Je fis semblant de réfléchir, l’air faussement dubitatif, avant de poser la question à la réponse bien prévisible :
— Et si je nous faisais d’énormes cheeseburgers ?
Elle commença aussitôt à manifester sa joie en sautillant, exprimant sa victoire. Amusée, j’essayai de la contenir et de rattraper sa casquette, qui glissait de sa tête en raison de ses gestes mouvementés. La chaleur presque étouffante du soleil brûlait la peau de ma nuque. Les bruits entremêlés et confus de la ville alimentaient un mal au crâne naissant. Cet ensemble me fit oublier ma prudence habituelle pendant un instant. Je traversai alors la route sans vraiment regarder.
Tout se produisit en l’espace de quelques secondes. Une voiture, qui roulait dans notre direction, se rapprocha à vive allure sans me laisser le temps de faire marche arrière. J’entendis les pneus crisser avec violence sur le sol. Le seul mouvement que je réussis alors à faire fut celui de tourner le dos au danger et de me courber au-dessus de Flora pour la protéger. Je l’entendis lâcher un cri de frayeur, qui résonna à mes oreilles et dans ma tête.
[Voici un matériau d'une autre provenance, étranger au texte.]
(* ===== verification/SmallBank.v ===== *)
(** * SmallBank: src/peer/chaincode/small_bank_chaincode.cpp

    The SmallBank chaincode as a program over the ORM, an abstract bank (a map
    from account ids to two balances), and the refinement between them. *)

From S2P Require Import Prelude Zpp Proto DB ORM.

(** ** The chaincode *)

(** client/small_bank/small_bank_helper.h *)
Definition ACCOUNTS : string := "a_".
Definition SAVINGS : string := "s_".
Definition CHECKING : string := "c_".
Definition BALANCE : string := "bal".
Definition DEPOSIT_CHECKING : string := "dc".
Definition TRANSACT_SAVING : string := "ts".
Definition AMALGAMATE : string := "amg".
Definition WRITE_CHECK : string := "wc".

(** [getValue]: the early return on a missing or unreadable row is the first
    alternative of both matches, the rest of the method is [k]. *)
Definition getValue {K V} (ck : codec K) (cv : codec V) (tablePrefix : string) (key : K)
    (k : V → prog bool) : prog bool :=
  Get (tablePrefix +:+ out ck key) (λ o,
    match o with
    | None => Ret false
    | Some raw => match read cv raw with None => Ret false | Some v => k v end
    end).

(** [insertIntoTable]; serializing to a string does not fail. *)
Definition insertIntoTable {K V} (ck : codec K) (cv : codec V) (tablePrefix : string)
    (key : K) (value : V) (p : prog bool) : prog bool :=
  Put (tablePrefix +:+ out ck key) (out cv value) p.

Section chaincode.
Context `{ZP : Zpp}.

(** Table rows by account id. *)
Abbreviation getName := (getValue c_i32 c_sv ACCOUNTS).
Abbreviation getBalance := (getValue c_i32 c_f64).
Abbreviation setBalance := (insertIntoTable c_i32 c_f64).

Definition c_acctAmount : codec (Z * double) := seq_codec c_i32 c_f64.

Definition balance (argSV : string) : prog bool :=
  match read c_i32 argSV with
  | None => Ret false
  | Some acctId =>
      getName acctId (λ _,
      getBalance SAVINGS acctId (λ savingsBalance,
      getBalance CHECKING acctId (λ checkingBalance,
      SetResult (out c_acctAmount (acctId, dadd savingsBalance checkingBalance))
        (Ret true))))
  end.

Definition depositChecking (argSV : string) : prog bool :=
  match read c_acctAmount argSV with
  | None => Ret false
  | Some (acctId, amount) =>
      if dltb amount dzero then Ret false
      else
        getName acctId (λ _,
        getBalance CHECKING acctId (λ bal,
        setBalance CHECKING acctId (dadd bal amount) (Ret true)))
  end.

Definition transactSavings (argSV : string) : prog bool :=
  match read c_acctAmount argSV with
  | None => Ret false
  | Some (acctId, amount) =>
      getName acctId (λ _,
      getBalance SAVINGS acctId (λ bal,
      let bal' := dadd bal amount in
      if dltb bal' dzero then Ret false
      else setBalance SAVINGS acctId bal' (Ret true)))
  end.

Definition amalgamate (argSV : string) : prog bool :=
  match read (seq_codec c_i32 c_i32) argSV with
  | None => Ret false
  | Some (accId0, accId1) =>
      getName accId0 (λ _,
      getName accId1 (λ _,
      getBalance SAVINGS accId0 (λ savings0,
      getBalance CHECKING accId0 (λ checking0,
      setBalance SAVINGS accId0 dzero
      (setBalance CHECKING accId0 dzero
      (getBalance CHECKING accId1 (λ checking1,
      setBalance CHECKING accId1 (dadd checking1 (dadd savings0 checking0)) (Ret true))))))))
  end.

Definition writeCheck (argSV : string) : prog bool :=
  match read c_acctAmount argSV with
  | None => Ret false
  | Some (acctId, amount) =>
      getName acctId (λ _,
      getBalance SAVINGS acctId (λ savings,
      getBalance CHECKING acctId (λ checking,
      let sum := dadd checking savings in
      let checking' := if dltb sum amount then dsub checking (dadd amount done1)
                       else dsub checking amount in
      setBalance CHECKING acctId checking' (Ret true))))
  end.

(** The function map of the constructor and [InvokeChaincode]. *)
Definition functionMap (funcName : string) : option (string → prog bool) :=
  if decide (funcName = BALANCE) then Some balance
  else if decide (funcName = DEPOSIT_CHECKING) then Some depositChecking
  else if decide (funcName = TRANSACT_SAVING) then Some transactSavings
  else if decide (funcName = AMALGAMATE) then Some amalgamate
  else if decide (funcName = WRITE_CHECK) then Some writeCheck
  else None.

Definition SmallBank_InvokeChaincode : Chaincode := λ funcName argSV,
  match functionMap funcName with
  | None => Ret (-1)%Z
  | Some f => prog_bind (λ ok : bool, Ret (if ok then 0 else -1)%Z) (f argSV)
  end.
End chaincode.

(** ** The abstract bank *)

Record account := mkAccount { checking : double; savings : double }.
Abbreviation bank := (gmap Z account).

Inductive request :=
| Balance (id : Z)
| DepositChecking (id : Z) (amount : double)
| TransactSavings (id : Z) (amount : double)
| Amalgamate (id0 id1 : Z)
| WriteCheck (id : Z) (amount : double).

(** What the comments of small_bank_helper.h say; [None]: roll back. *)
Definition bank_step (b : bank) (r : request) : option bank :=
  match r with
  | Balance id => a ← b !! id; Some b
  | DepositChecking id v =>
      if dltb v dzero then None
      else a ← b !! id; Some (<[id := mkAccount (dadd (checking a) v) (savings a)]> b)
  | TransactSavings id v =>
      a ← b !! id;
      if dltb (dadd (savings a) v) dzero then None
      else Some (<[id := mkAccount (checking a) (dadd (savings a) v)]> b)
  | Amalgamate id0 id1 =>
      a0 ← b !! id0; a1 ← b !! id1;
      Some (<[id1 := mkAccount (dadd (checking a1) (dadd (savings a0) (checking a0))) (savings a1)]>
              (<[id0 := mkAccount dzero dzero]> b))
  | WriteCheck id v =>
      a ← b !! id;
      Some (<[id := mkAccount
        (if dltb (dadd (checking a) (savings a)) v then dsub (checking a) (dadd v done1)
         else dsub (checking a) v) (savings a)]> b)
  end.

Section refinement.
Context `{ZP : Zpp} `{!ZppLaws ZP}.

Definition encode (r : request) : string * string :=
  match r with
  | Balance id => (BALANCE, out c_i32 id)
  | DepositChecking id v => (DEPOSIT_CHECKING, out c_acctAmount (id, v))
  | TransactSavings id v => (TRANSACT_SAVING, out c_acctAmount (id, v))
  | Amalgamate id0 id1 => (AMALGAMATE, out (seq_codec c_i32 c_i32) (id0, id1))
  | WriteCheck id v => (WRITE_CHECK, out c_acctAmount (id, v))
  end.

(** Representable arguments; amalgamating an account with itself is left out
    (see [amalgamate_self_creates_money]). *)
Definition request_ok (r : request) : Prop :=
  match r with
  | Balance id => in_int32 id
  | DepositChecking id v | TransactSavings id v | WriteCheck id v => in_int32 id ∧ f64_ok v
  | Amalgamate id0 id1 => in_int32 id0 ∧ in_int32 id1 ∧ id0 ≠ id1
  end.

Definition row {V} (cv : codec V) (db : database) (prefix : string) (id : Z) (v : V) : Prop :=
  ∃ raw, visible db (prefix +:+ out c_i32 id) = Some raw ∧ read cv raw = Some v.

(** The database holds the three rows of every account of the bank and no
    ACCOUNTS row for any other id. *)
Definition repr (b : bank) (db : database) : Prop :=
  ∀ id, in_int32 id →
    match b !! id with
    | Some a => (∃ name, row c_sv db ACCOUNTS id name) ∧
                row c_f64 db SAVINGS id (savings a) ∧ row c_f64 db CHECKING id (checking a)
    | None => visible db (ACCOUNTS +:+ out c_i32 id) = None
    end.

(** Balances are doubles. *)
Definition bank_ok (b : bank) : Prop :=
  ∀ id a, b !! id = Some a → f64_ok (checking a) ∧ f64_ok (savings a).

(** ** Rows *)

Lemma f64_nonempty v : f64_ok v → out c_f64 v ≠ EmptyString.
Proof.
  intros Hv. destruct (decide (v = dzero)) as [->|Hne].
  - by apply (out_nonempty f64_ok c_f64 dzero done1); [apply f64_law|..].
  - by apply (out_nonempty f64_ok c_f64 v dzero); [apply f64_law|..].
Qed.

(** Rows of different tables or accounts have different keys. *)
Lemma key_ne p1 p2 id1 id2 :
  p1 ∈ [ACCOUNTS; SAVINGS; CHECKING] → p2 ∈ [ACCOUNTS; SAVINGS; CHECKING] →
  in_int32 id1 → in_int32 id2 → p1 ≠ p2 ∨ id1 ≠ id2 →
  p1 +:+ out c_i32 id1 ≠ p2 +:+ out c_i32 id2.
Proof.
  rewrite !elem_of_cons, !elem_of_nil. intros H1 H2 Ho1 Ho2 Hne E.
  destruct H1 as [->|[->|[->|[]]]], H2 as [->|[->|[->|[]]]]; try discriminate E;
    (destruct Hne as [?|Hne]; [done|]); apply Hne; injection E;
    apply (out_inj in_int32); auto using i32_law.
Qed.

Definition write_row (db : database) (prefix : string) (id : Z) (v : double) : database :=
  applyWrite db (mkKV (prefix +:+ out c_i32 id) (out c_f64 v)).

Lemma row_written db prefix id v : f64_ok v → row c_f64 (write_row db prefix id v) prefix id v.
Proof.
  intros Hv. exists (out c_f64 v). unfold write_row. rewrite visible_applyWrite. simpl.
  rewrite decide_True, decide_False by auto using f64_nonempty.
  split; [done|]. apply (read_out f64_ok); auto using f64_law.
Qed.

Lemma visible_other db p1 p2 id1 id2 v :
  p1 ∈ [ACCOUNTS; SAVINGS; CHECKING] → p2 ∈ [ACCOUNTS; SAVINGS; CHECKING] →
  in_int32 id1 → in_int32 id2 → p1 ≠ p2 ∨ id1 ≠ id2 →
  visible (write_row db p1 id1 v) (p2 +:+ out c_i32 id2) = visible db (p2 +:+ out c_i32 id2).
Proof.
  intros. unfold write_row. rewrite visible_applyWrite. simpl. rewrite decide_False; [done|]. by apply key_ne.
Qed.

Lemma row_other {V} (cv : codec V) db p1 p2 id1 id2 v w :
  p1 ∈ [ACCOUNTS; SAVINGS; CHECKING] → p2 ∈ [ACCOUNTS; SAVINGS; CHECKING] →
  in_int32 id1 → in_int32 id2 → p1 ≠ p2 ∨ id1 ≠ id2 →
  row cv db p2 id2 w → row cv (write_row db p1 id1 v) p2 id2 w.
Proof. intros ????? (raw & H1 & H2). exists raw. by rewrite visible_other. Qed.

Lemma repr_set_checking b db id a v :
  repr b db → in_int32 id → b !! id = Some a → f64_ok v →
  repr (<[id := mkAccount v (savings a)]> b) (write_row db CHECKING id v).
Proof.
  intros Hb Hid Ha Hv id' Hid'. specialize (Hb id' Hid').
  destruct (decide (id = id')) as [->|Hne].
  - rewrite lookup_insert_eq. rewrite Ha in Hb. destruct Hb as ([name Hn] & Hs & _). split_and!.
    + exists name. apply row_other; auto; set_solver.
    + apply row_other; auto; set_solver.
    + by apply row_written.
  - rewrite lookup_insert_ne by done. destruct (b !! id') as [a'|].
    + destruct Hb as ([name Hn] & Hs & Hc).
      split_and!; [exists name|..]; apply row_other; auto; set_solver.
    + rewrite visible_other; auto; set_solver.
Qed.

Lemma repr_set_savings b db id a v :
  repr b db → in_int32 id → b !! id = Some a → f64_ok v →
  repr (<[id := mkAccount (checking a) v]> b) (write_row db SAVINGS id v).
Proof.
  intros Hb Hid Ha Hv id' Hid'. specialize (Hb id' Hid').
  destruct (decide (id = id')) as [->|Hne].
  - rewrite lookup_insert_eq. rewrite Ha in Hb. destruct Hb as ([name Hn] & _ & Hc). split_and!.
    + exists name. apply row_other; auto; set_solver.
    + by apply row_written.
    + apply row_other; auto; set_solver.
  - rewrite lookup_insert_ne by done. destruct (b !! id') as [a'|].
    + destruct Hb as ([name Hn] & Hs & Hc).
      split_and!; [exists name|..]; apply row_other; auto; set_solver.
    + rewrite visible_other; auto; set_solver.
Qed.

(** ** Running the row accesses *)

(** [f] is what a run does to the write set and returns, whatever it reads. *)
Definition result_of (db : database) (p : prog bool) (ws ws' : KVList) (ok : bool) : Prop :=
  ∀ o, orm_writes o = ws → ∃ o', run db p o = Some (o', ok) ∧ orm_writes o' = ws'.

Lemma result_get {V} (cv : codec V) db prefix id v k ws ws' ok :
  row cv db prefix id v → result_of db (k v) ws ws' ok →
  result_of db (getValue c_i32 cv prefix id k) ws ws' ok.
Proof.
  intros (raw & H1 & H2) Hk o Ho. unfold getValue. simpl. unfold orm_get. rewrite H1, H2.
  by apply Hk.
Qed.

Lemma result_get_none {V} (cv : codec V) db prefix id k ws :
  visible db (prefix +:+ out c_i32 id) = None →
  result_of db (getValue c_i32 cv prefix id k) ws ws false.
Proof.
  intros H o Ho. unfold getValue. simpl. unfold orm_get. rewrite H. simpl. eauto.
Qed.

Lemma result_put db prefix id v p ws ws' ok :
  result_of db p (ws ++ [mkKV (prefix +:+ out c_i32 id) (out c_f64 v)]) ws' ok →
  result_of db (insertIntoTable c_i32 c_f64 prefix id v p) ws ws' ok.
Proof. intros H o Ho. unfold insertIntoTable. simpl. apply H. by rewrite <-Ho. Qed.

Lemma result_ret db b ws : result_of db (Ret b) ws ws b.
Proof. intros o Ho. simpl. eauto. Qed.

Lemma result_setResult db r p ws ws' ok :
  result_of db p ws ws' ok → result_of db (SetResult r p) ws ws' ok.
Proof. intros H o Ho. simpl. by apply H. Qed.

Lemma repr_some b db id a :
  repr b db → in_int32 id → b !! id = Some a →
  (∃ name, row c_sv db ACCOUNTS id name) ∧
  row c_f64 db SAVINGS id (savings a) ∧ row c_f64 db CHECKING id (checking a).
Proof. intros H Hid Ha. specialize (H id Hid). by rewrite Ha in H. Qed.

Lemma repr_none b db id :
  repr b db → in_int32 id → b !! id = None → visible db (ACCOUNTS +:+ out c_i32 id) = None.
Proof. intros H Hid Ha. specialize (H id Hid). by rewrite Ha in H. Qed.

Lemma acctAmount_law : codec_ok (λ p, in_int32 p.1 ∧ f64_ok p.2) c_acctAmount.
Proof. apply seq_codec_ok; auto using i32_law, f64_law. Qed.

(** What a method does, against the abstract step. *)
Definition refines (b : bank) (db : database) (r : request) (p : prog bool) : Prop :=
  ∃ ws, NoDup (kv_key <$> ws) ∧
  match bank_step b r with
  | Some b' => (bank_ok b' → repr b' (applyWrites ws db)) ∧ result_of db p [] ws true
  | None => result_of db p [] ws false
  end.

Ltac run_rows :=
  repeat first
    [ apply result_ret | apply result_put | apply result_setResult
    | eapply result_get; [eassumption|] ].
Sans même me laisser le temps de comprendre ce qui m’arrivait, je sentis la voiture me toucher, à peine, mais assez pour me pousser légèrement vers l’avant. Par réflexe, je pliai les genoux pour me recroqueviller avant de perdre l’équilibre sous le poids de l’effort. Mon sac amortit ma chute, mais je continuai à serrer Flora contre moi, comme si c’était la dernière chose qui m’importait. Pendant un moment de flottement, je fus incapable de réagir ou de ressentir la moindre sensation. Mon corps était totalement pétrifié.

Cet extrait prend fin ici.